Copy out the lines of the records below, and only those lines, from the one with "#[local] Instance graph" through the one with "Definition Rcv : Type", exactly as they appear.

***

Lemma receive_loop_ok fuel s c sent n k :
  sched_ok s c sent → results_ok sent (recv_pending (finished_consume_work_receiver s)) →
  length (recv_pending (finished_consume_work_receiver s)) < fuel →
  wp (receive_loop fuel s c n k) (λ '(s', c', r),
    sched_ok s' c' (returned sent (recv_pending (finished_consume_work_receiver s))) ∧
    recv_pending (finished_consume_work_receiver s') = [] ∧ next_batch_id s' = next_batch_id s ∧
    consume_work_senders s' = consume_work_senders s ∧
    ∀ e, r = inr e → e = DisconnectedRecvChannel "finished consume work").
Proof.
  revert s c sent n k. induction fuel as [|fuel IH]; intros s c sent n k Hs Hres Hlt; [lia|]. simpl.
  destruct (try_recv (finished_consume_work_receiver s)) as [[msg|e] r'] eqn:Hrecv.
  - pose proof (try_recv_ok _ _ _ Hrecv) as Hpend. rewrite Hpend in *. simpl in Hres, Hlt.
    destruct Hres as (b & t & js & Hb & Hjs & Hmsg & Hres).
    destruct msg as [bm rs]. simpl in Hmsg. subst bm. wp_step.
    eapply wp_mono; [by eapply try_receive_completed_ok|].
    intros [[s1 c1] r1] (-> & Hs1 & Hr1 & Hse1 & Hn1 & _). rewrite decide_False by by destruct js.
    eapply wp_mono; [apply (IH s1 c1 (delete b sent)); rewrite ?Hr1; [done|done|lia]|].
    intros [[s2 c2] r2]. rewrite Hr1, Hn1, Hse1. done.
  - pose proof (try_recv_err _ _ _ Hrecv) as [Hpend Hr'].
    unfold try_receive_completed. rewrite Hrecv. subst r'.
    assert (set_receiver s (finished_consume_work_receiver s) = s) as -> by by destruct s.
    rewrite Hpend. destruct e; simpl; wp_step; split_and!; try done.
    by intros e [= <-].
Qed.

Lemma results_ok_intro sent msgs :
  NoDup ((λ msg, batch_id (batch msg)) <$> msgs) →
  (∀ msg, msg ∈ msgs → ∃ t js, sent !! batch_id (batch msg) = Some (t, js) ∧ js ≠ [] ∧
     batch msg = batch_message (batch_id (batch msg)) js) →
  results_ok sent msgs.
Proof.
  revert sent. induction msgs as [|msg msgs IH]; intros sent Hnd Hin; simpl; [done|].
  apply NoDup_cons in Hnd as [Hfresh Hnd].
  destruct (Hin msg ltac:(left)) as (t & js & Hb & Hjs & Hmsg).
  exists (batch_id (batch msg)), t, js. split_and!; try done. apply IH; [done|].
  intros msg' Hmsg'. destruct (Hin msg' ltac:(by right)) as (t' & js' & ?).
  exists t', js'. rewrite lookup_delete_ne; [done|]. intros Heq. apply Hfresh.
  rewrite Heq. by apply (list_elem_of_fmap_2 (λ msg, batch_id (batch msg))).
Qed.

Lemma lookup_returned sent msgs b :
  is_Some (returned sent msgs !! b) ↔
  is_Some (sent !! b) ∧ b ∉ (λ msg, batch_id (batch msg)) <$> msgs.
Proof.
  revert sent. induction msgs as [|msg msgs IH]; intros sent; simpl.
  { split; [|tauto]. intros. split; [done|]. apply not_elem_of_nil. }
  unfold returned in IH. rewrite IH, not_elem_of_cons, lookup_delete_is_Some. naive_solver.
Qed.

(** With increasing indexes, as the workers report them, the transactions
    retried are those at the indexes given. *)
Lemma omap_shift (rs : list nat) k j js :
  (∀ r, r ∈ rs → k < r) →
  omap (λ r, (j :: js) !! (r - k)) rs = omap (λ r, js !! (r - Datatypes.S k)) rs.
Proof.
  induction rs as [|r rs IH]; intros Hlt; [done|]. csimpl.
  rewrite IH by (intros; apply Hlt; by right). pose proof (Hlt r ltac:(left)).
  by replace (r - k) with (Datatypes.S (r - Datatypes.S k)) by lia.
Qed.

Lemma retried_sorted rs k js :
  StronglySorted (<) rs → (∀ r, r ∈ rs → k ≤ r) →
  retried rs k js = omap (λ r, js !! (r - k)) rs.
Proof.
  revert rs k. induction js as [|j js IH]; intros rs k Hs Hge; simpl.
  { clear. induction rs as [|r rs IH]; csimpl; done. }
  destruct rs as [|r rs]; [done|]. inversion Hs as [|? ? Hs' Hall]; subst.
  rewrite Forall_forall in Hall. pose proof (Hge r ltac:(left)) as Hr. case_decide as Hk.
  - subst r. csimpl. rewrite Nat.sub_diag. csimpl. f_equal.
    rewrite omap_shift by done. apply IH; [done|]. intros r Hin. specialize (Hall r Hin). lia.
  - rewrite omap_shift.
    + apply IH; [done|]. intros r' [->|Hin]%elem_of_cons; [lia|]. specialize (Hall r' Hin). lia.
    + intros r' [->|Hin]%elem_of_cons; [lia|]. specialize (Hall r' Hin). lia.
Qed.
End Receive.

***

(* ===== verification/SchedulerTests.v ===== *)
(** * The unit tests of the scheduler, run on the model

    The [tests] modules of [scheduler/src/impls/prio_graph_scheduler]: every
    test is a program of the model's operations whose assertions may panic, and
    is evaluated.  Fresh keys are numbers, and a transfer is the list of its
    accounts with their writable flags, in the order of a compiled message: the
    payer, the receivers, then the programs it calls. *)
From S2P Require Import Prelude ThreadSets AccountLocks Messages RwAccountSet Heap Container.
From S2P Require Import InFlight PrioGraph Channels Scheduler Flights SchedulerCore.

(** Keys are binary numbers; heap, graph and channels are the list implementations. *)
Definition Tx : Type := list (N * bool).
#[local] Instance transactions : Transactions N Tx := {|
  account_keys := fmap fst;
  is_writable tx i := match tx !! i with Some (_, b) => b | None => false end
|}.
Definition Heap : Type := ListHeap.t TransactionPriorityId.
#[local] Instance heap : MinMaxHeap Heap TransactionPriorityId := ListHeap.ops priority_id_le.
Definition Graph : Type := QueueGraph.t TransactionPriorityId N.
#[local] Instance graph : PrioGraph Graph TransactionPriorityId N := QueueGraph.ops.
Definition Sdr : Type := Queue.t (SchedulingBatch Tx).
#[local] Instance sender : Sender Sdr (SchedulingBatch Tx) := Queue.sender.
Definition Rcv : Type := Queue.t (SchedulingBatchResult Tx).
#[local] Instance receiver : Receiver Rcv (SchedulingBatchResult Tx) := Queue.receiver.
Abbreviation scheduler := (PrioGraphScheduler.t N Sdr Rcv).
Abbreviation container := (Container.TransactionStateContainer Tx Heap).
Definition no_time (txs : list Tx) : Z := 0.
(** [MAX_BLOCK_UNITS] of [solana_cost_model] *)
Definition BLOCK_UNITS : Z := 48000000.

***

* _Solution for this problem_:
#[local] Instance graph : PrioGraph Graph TransactionPriorityId N := QueueGraph.ops.
Definition Sdr : Type := Queue.t (SchedulingBatch Tx).
#[local] Instance sender : Sender Sdr (SchedulingBatch Tx) := Queue.sender.
Definition Rcv : Type := Queue.t (SchedulingBatchResult Tx).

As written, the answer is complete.